A [Constituição Brasileira] não oferece muitos detalhes sobre uma política de seleção de pessoal à administração pública. Todavia, tal situação é bastante normal, já que o seu texto precisa ser abrangente o bastante para regular amplas áreas, e um grau majorado de detalhe não auxiliaria a efetivação da prática dos certames no âmbito da administração pública, em especial dos estados e dos municípios.
A questão central é que a legislação (...) também não é [produtiva quando se trata de] disposições referentes aos [concursos públicos]. Na prática, a normalização do tema adveio da regulamentação administrativa.
Contudo, uma ausência se faz notar: a falta de previsão acerca de critérios para a composição de bancas, bem como para a regulação da relação entre o Estado e a entidade organizadora do certame. Não há qualquer menção nas normas federais sobre o papel a ser desempenhado pelas entidades promotoras dos certames.
[Além do mais], não há dados suficientes para que nossa intuição acerca do caráter autorreferencial dos certames no Brasil possa ser assumida como um pressuposto de pesquisa. Ainda assim, parece-nos plausível partir da hipótese segundo a qual vigora no Brasil uma ideologia concurseira, baseada na tautologia segundo a qual os certames recrutam os mais habilidosos, competentes e aptos a fazê-los.
Aqui caberia uma breve explicação sobre a expressão "ideologia concurseira".
Uma recente pesquisa realizada com os alunos (não juízes, mas alunos que se preparam para concursos) da Escola da Magistratura do Rio de Janeiro — EMERJ (Fontainha: 2011) identificou uma disputa semântica: qual o estatuto profissional deles, que há anos não fazem outra coisa senão se preparar full time para concursos públicos?

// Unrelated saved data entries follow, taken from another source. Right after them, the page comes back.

(* ===== verification/Evaluator.v ===== *)
(** world/evaluator.go, rules.go, run.go, client.go, backend.go: the evaluator,
    which every period evaluates the queries of each project over the steps they
    lack and stores the results, and what a page asks it.

    The tasks of a cycle run concurrently and append their results under one
    lock; they are modelled in the order they end, which is open.  The part of
    constructor.LoadWorld that builds a world from the series it has read is a
    parameter ([load_parts]). *)

From S2P Require Export Md5 WorldStore RecordingRules.
From Stdlib Require Import Ascii String ZArith Lia.
Local Open Scope string_scope.
Local Open Scope Z_scope.

(** * Constants *)
Definition Backfill : Z := 24 * Time.Hour.
Definition seriesRefresh : Z := 10 * Time.Minute.
Definition lag : Z := 2.
Definition ruleHistory : Z := 10 * Time.Minute.
Definition ruleLookahead : Z := 2.
Definition ruleChunk : Z := Time.Hour.

(** An insert that fails may have stored some of its rows: blocks go to several
    shards, and to each view of a shard ([part]), one by one. *)
Class PartialInsert := {
  kept : ∀ {A : Type}, nat → nat → list A → list A;
  kept_sublist : ∀ A n part (l : list A), sublist (kept n part l) l
}.

(** * The series cache *)
Definition seriesCache : Type := gmap (string * Z) Z.

Definition due (seen : seriesCache) (query : string) (hash now : Z) : bool * seriesCache :=
  match seen !! (query, hash) with
  | Some at_ => if Time.Sub now at_ <? seriesRefresh then (false, seen) else (true, <[(query, hash) := now]> seen)
  | None => (true, <[(query, hash) := now]> seen)
  end.

Record Result := {
  res_To : Z;
  res_Queries : Z;
  res_Skipped : Z;
  res_Series : Z;
  res_Points : Z;
  res_FirstError : option string
}.

Definition labelMap (mv : MetricValues) : Labels :=
  let set k v (ls : Labels) := if String.eqb v "" then ls else <[k := v]> ls in
  set LabelActualDestination (mv_ActualDestination mv)
    (set (if mv_DestIp mv then LabelDestinationIP else LabelDestination) (mv_Destination mv)
      (set LabelContainerId (mv_ContainerId mv)
        (set LabelSystemUuid (mv_SystemUUID mv)
          (set LabelMachineId (mv_MachineID mv) (mv_Labels mv))))).

(** The points that are stored: defined, and within the limits (zero: none). *)
Definition point_wanted (notBefore notAfter t : Z) (v : f32) : bool :=
  negb (IsNaN v || (t <? notBefore) || (negb (notAfter =? 0) && (notAfter <? t))).

Definition appendSeries (out : batch) (seen : seriesCache) (query : string) (mv : MetricValues) (now notBefore notAfter : Z)
  : outcome (batch * seriesCache) :=
  let* points := for_ts (λ ps t v,
      Ret (if point_wanted notBefore notAfter t v
           then (ps ++ [{| po_query := query; po_hash := mv_LabelsHash mv; po_t := t; po_v := v |}])%list else ps))
      (mv_Values mv) (b_points out) in
  if (List.length points =? List.length (b_points out))%nat then Ret ({| b_series := b_series out; b_points := points |}, seen)
  else
    let '(d, seen) := due seen query (mv_LabelsHash mv) now in
    let row := {| se_query := query; se_hash := mv_LabelsHash mv; se_labels := labelMap mv; se_lastSeen := now |} in
    Ret ({| b_series := if d then (b_series out ++ [row])%list else b_series out; b_points := points |}, seen).

Definition append_all (query : string) (now notBefore notAfter : Z) (s : batch * seriesCache) (mvs : list MetricValues)
  : outcome (batch * seriesCache) :=
  fold_go (λ '(out, seen) mv, appendSeries out seen query mv now notBefore notAfter) s mvs.

Definition anyKnown (selectors : list string) (names : gset string) : bool := existsb (λ s, bool_decide (s ∈ names)) selectors.

(** * The statements of the backend *)
Section backend.
Context `{Env} `{PartialInsert}.

Definition insert (id : string) (all : WorldTables → WorldTables) (some : nat → WorldTables → WorldTables) : M EvalMem (string + unit) := λ s,
  let n := sys_ticks s in
  let put (f : WorldTables → WorldTables) := Build_Sys (set_tables id (f (tables_of id (sys_mem s))) (sys_mem s)) (sys_tables s) (S n) in
  match env_fault n with
  | Some err => (inl err, put (some n))
  | None => (inr tt, put all)
  end.

(** [write]: the series first, then the points. *)
Definition write (id : string) (b : batch) : M EvalMem (string + unit) :=
  r ← (if bool_decide (b_series b = []) then mret (inr tt)
       else insert id (insert_series (b_series b)) (λ n, insert_series (kept n 0 (b_series b))));
  match r with
  | inl err => mret (inl err)
  | inr _ =>
      let ps := b_points b in
      insert id (insert_points ps ps ps) (λ n, insert_points (kept n 0 ps) (kept n 1 ps) (kept n 2 ps))
  end.

(** [lastPerQuery] *)
Definition last_per_query (since : Z) (points : list pointRow) : gmap string Z :=
  foldl (λ m p, if since <=? po_t p then <[po_query p := Z.max (po_t p) (default 0 (m !! po_query p))]> m else m) ∅ points.
Definition lastPerQuery (id : string) (since : Z) : M EvalMem (string + gmap string Z) := λ s,
  match env_fault (sys_ticks s) with
  | Some err => (inl err, tick s)
  | None => (inr (last_per_query (date_time since) (world_points (tables_of id (sys_mem s)))), tick s)
  end.
End backend.

(** * cycle *)
Section evaluator.
Context `{LP : LogParser} `{Env} `{MapOrder} `{Prometheus} `{ErrorTexts} `{PartialInsert}.

(** The tasks, the queries seen, and how many were skipped. *)
Record plan := { pl_tasks : list (Query * Z); pl_done : gmap string bool; pl_skipped : Z }.
Definition no_plan : plan := {| pl_tasks := []; pl_done := ∅; pl_skipped := 0 |}.

(** The first step of a query that is not stored. *)
Definition first_missing (to backfill : Z) (last : gmap string Z) (query : string) : Z :=
  let from := Time.Add to (wrap64 (- backfill)) in
  match last !! query with
  | Some l => if from <? Time.Add l ResultsStep then Time.Add l ResultsStep else from
  | None => from
  end.
(* ===== verification/EvaluatorSpec.v ===== *)
(** Properties of the evaluator: no point is stored twice and every point of a
    query has its labels, whatever fails; what a cycle that goes through stores;
    what its errors leave behind. *)

From S2P Require Import WorldStoreSpec.
From S2P Require Export Evaluator.
From Stdlib Require Import Ascii String ZArith Lia.
Local Open Scope string_scope.
Local Open Scope Z_scope.

(** * What the rules leave alone *)
Module FrameFacts.
Import DbFacts.

(** A run that does not touch the memory of the evaluator. *)
Definition unmoved {A} (m : M EvalMem A) : Prop := ∀ s, sys_mem (snd (m s)) = sys_mem s.

Lemma unmoved_ret {A} (a : A) : unmoved (mret a).
Proof. done. Qed.
Lemma unmoved_bind {A B} (m : M EvalMem A) (f : A → M EvalMem B) : unmoved m → (∀ a, unmoved (f a)) → unmoved (m ≫= f).
Proof. intros Hm Hf s. unfold mbind, M_bind. specialize (Hm s). destruct (m s) as [a s']. cbn in Hm. by rewrite Hf. Qed.
Lemma unmoved_then {A B} (m : M EvalMem (outcome A)) (f : A → M EvalMem (outcome B)) : unmoved m → (∀ a, unmoved (f a)) → unmoved (and_then m f).
Proof. intros Hm Hf. apply unmoved_bind; [done|]. intros [a|]; [apply Hf|done]. Qed.
Lemma unmoved_collect {A B} (f : A → M EvalMem (outcome B)) l : (∀ x, unmoved (f x)) → unmoved (collect f l).
Proof.
  intros Hf. induction l as [|x l IH]; [done|]. apply unmoved_then; [apply Hf|]. intros b. by apply unmoved_then.
Qed.
Lemma unmoved_forM {A} (f : A → M EvalMem unit) l : (∀ x, unmoved (f x)) → unmoved (forM_ l f).
Proof. intros Hf. induction l as [|x l IH]; [done|]. by apply unmoved_bind. Qed.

Todos se dizem “concursandos”, jovens juristas em busca do ingresso em uma carreira “dos sonhos” — não necessariamente a da magistratura — a fim de realizar sua “vocação”. Em oposição às boas práticas pré-profissionais, identificam os “concurseiros”: aqueles que só se interessam por decorar “a letra da lei”, ter por jurisprudência dominante a do tribunal que está recrutando, concordar com a corrente doutrinária a que pertencem os membros da banca e seguir a carreira cujo certame conseguir passar primeiro, como evidenciam alguns [pensadores].
Valemo-nos desse neologismo, bastante comum neste universo particular, para investigar a hipótese segundo a qual, no Brasil de hoje, a tônica fundamental das seleções de funcionários públicos é absolutamente autorreferenciada nas estratégias dos candidatos, no discurso de legitimação, na forma de organização e no projeto institucional, o que acarreta enorme prejuízo de recursos financeiros e humanos para a administração pública.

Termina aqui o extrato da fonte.